My first foray into fantasy sports was in the 1980s when I wrote software to distribute baseball player stats among teams in a Rotisserie League. Fantasy leagues evolved with online tools and new daily contests in various sports. Then, DraftKings and FanDuel fully professionalized fantasy sports — and leveraged that to lock up 70 percent of today’s online sports betting market. It’s ironic and unfortunate that DraftKings and FanDuel are working in concert to get government regulators to kick out and keep out potential competitors.
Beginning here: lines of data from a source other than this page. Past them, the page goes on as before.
(** A run that returns started from a buffer that fits. *)
Lemma run_from_pending_fits label_list max_seq_length encode_method examples :
  forall pend fs r,
    run_from (build_label_map label_list) max_seq_length encode_method
      pend fs examples = Ok r ->
    (length (pending_token_ids pend) <= max_seq_length)%nat.
Proof.
  induction examples as [|e examples IH]; intros pend fs r H.
  - unfold run_from in H. simpl in H. inv_bind H.
    eapply append_pending_fits; eauto.
  - rewrite run_from_cons in H. inv_bind H. destruct a as [pend' fs'].
    apply pack_step_Ok in Ha.
    destruct Ha as (s & _ & [(_ & f & Hf & Hst) | (_ & Hst)]);
      injection Hst as -> ->; simpl in H.
    + eapply append_pending_fits; eauto.
    + apply IH in H. simpl in H. rewrite length_app in H. lia.
Qed.

(** A run that returns encoded every example, each to a sequence that
    fits. *)
Lemma run_from_examples_fit label_list max_seq_length encode_method examples :
  forall pend fs r e,
    run_from (build_label_map label_list) max_seq_length encode_method
      pend fs examples = Ok r ->
    In e examples ->
    exists s,
      encode_example (build_label_map label_list) max_seq_length encode_method e
        = Ok s /\
      (length (pending_token_ids s) <= max_seq_length)%nat.
Proof.
  induction examples as [|e0 examples IH]; intros pend fs r e H Hin.
  - destruct Hin.
  - rewrite run_from_cons in H. inv_bind H. destruct a as [pend' fs'].
    simpl in H. destruct Hin as [<-|Hin]; [|eapply IH; eauto].
    apply pack_step_Ok in Ha.
    destruct Ha as (s & Hs & [(_ & f & Hf & Hst) | (_ & Hst)]);
      injection Hst as -> ->; exists s; (split; [exact Hs|]);
      apply run_from_pending_fits in H; simpl in H.
    + exact H.
    + rewrite length_app in H. lia.
Qed.

(** C5.  Every Feature Record that either feature strategy returns has its
    five parallel lists (input token ids, input mask, label ids, validity
    mask, label mask) of length exactly [max_seq_length]. *)
Theorem feature_records_have_length_max_seq_length :
  (forall (examples : list InputExample) (label_list : list string)
          (max_seq_length : nat) (encode_method : list string -> list Z)
          (fs : list InputFeatures),
     convert_examples_to_features_LSTM examples label_list max_seq_length
       encode_method = Ok fs ->
     Forall (well_sized max_seq_length) fs) /\
  (forall (examples : list InputExample) (label_list : list string)
          (max_seq_length : nat) (encode_method : string -> list Z)
          (fs : list InputFeatures),
     convert_examples_to_features_Transformers examples label_list
       max_seq_length encode_method = Ok fs ->
     Forall (well_sized max_seq_length) fs).
Proof.
  split.
  - intros examples label_list max_seq_length encode_method fs H.
    eapply lstm_records; [|exact H].
    intros example f Hf. eapply lstm_features_well_sized; eauto.
  - intros examples label_list max_seq_length encode_method fs H.
    rewrite convert_Transformers_run_from in H.
    eapply run_from_well_sized; [|exact H]. constructor.
Qed.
“Entertainment amplification” has become the secret sauce of contemporary spectator sports. Instead of passively watching a game on a big screen, fantasy sports players grab their phone or tablet and match wits with other sports fans. These contests happen throughout the game, allowing fans to show off their knowledge of team tendencies and players’ personal circumstances, such as the passing yards put up by a quarterback or strikeouts tallied by a pitcher.
This evolution in gaming is an outcome of innovation, expanding a market with more creative and convenient services at lower costs. Such innovations spring from upstarts and from established businesses.
DraftKings and FanDuel were once upstarts when they began offering daily fantasy sports online. Sadly, they have now turned to protecting their market leadership by “rent-seeking” — advocating for regulatory barriers that lock in positions of incumbent companies.
The apparent goal for DraftKings and FanDuel has been to amend years of laws and regulations so that fantasy sports can morph into gambling — a legal distinction that matters much. This transformation would force the fantasy sports industry to operate under far more onerous regulations designed to restrict gambling on sports games. While the most significant betting platforms have the resources to afford big regulatory burdens, smaller upstarts do not.
The government is always watching, especially the Federal Trade Commission, which seeks to break up businesses regardless of their value to consumers. In the eyes of the FTC, DraftKings and FanDuel’s rent-seeking tactics may look like “collusion to restrain trade,” a violation of sprawling antitrust laws.
This could attract the attention of state and federal antitrust regulators, bringing litigation and unwelcome publicity that would raise the risks of investing to fund innovation at new competitors. Long and complicated antitrust investigations will slow, if not stop, the evolution of daily fantasy sports and entertainment amplification. The real losers would be sports fans.
The best response for the daily fantasy sports industry and sports fans is for DraftKings and FanDuel to get back to innovating and competing to attract new consumers and grow the market. By focusing on providing the best products rather than appearing to collude to limit competition, the industry can resume its mission of entertainment innovation.
Steve DelBianco is the president and CEO of NetChoice. He wrote this for InsideSources.com.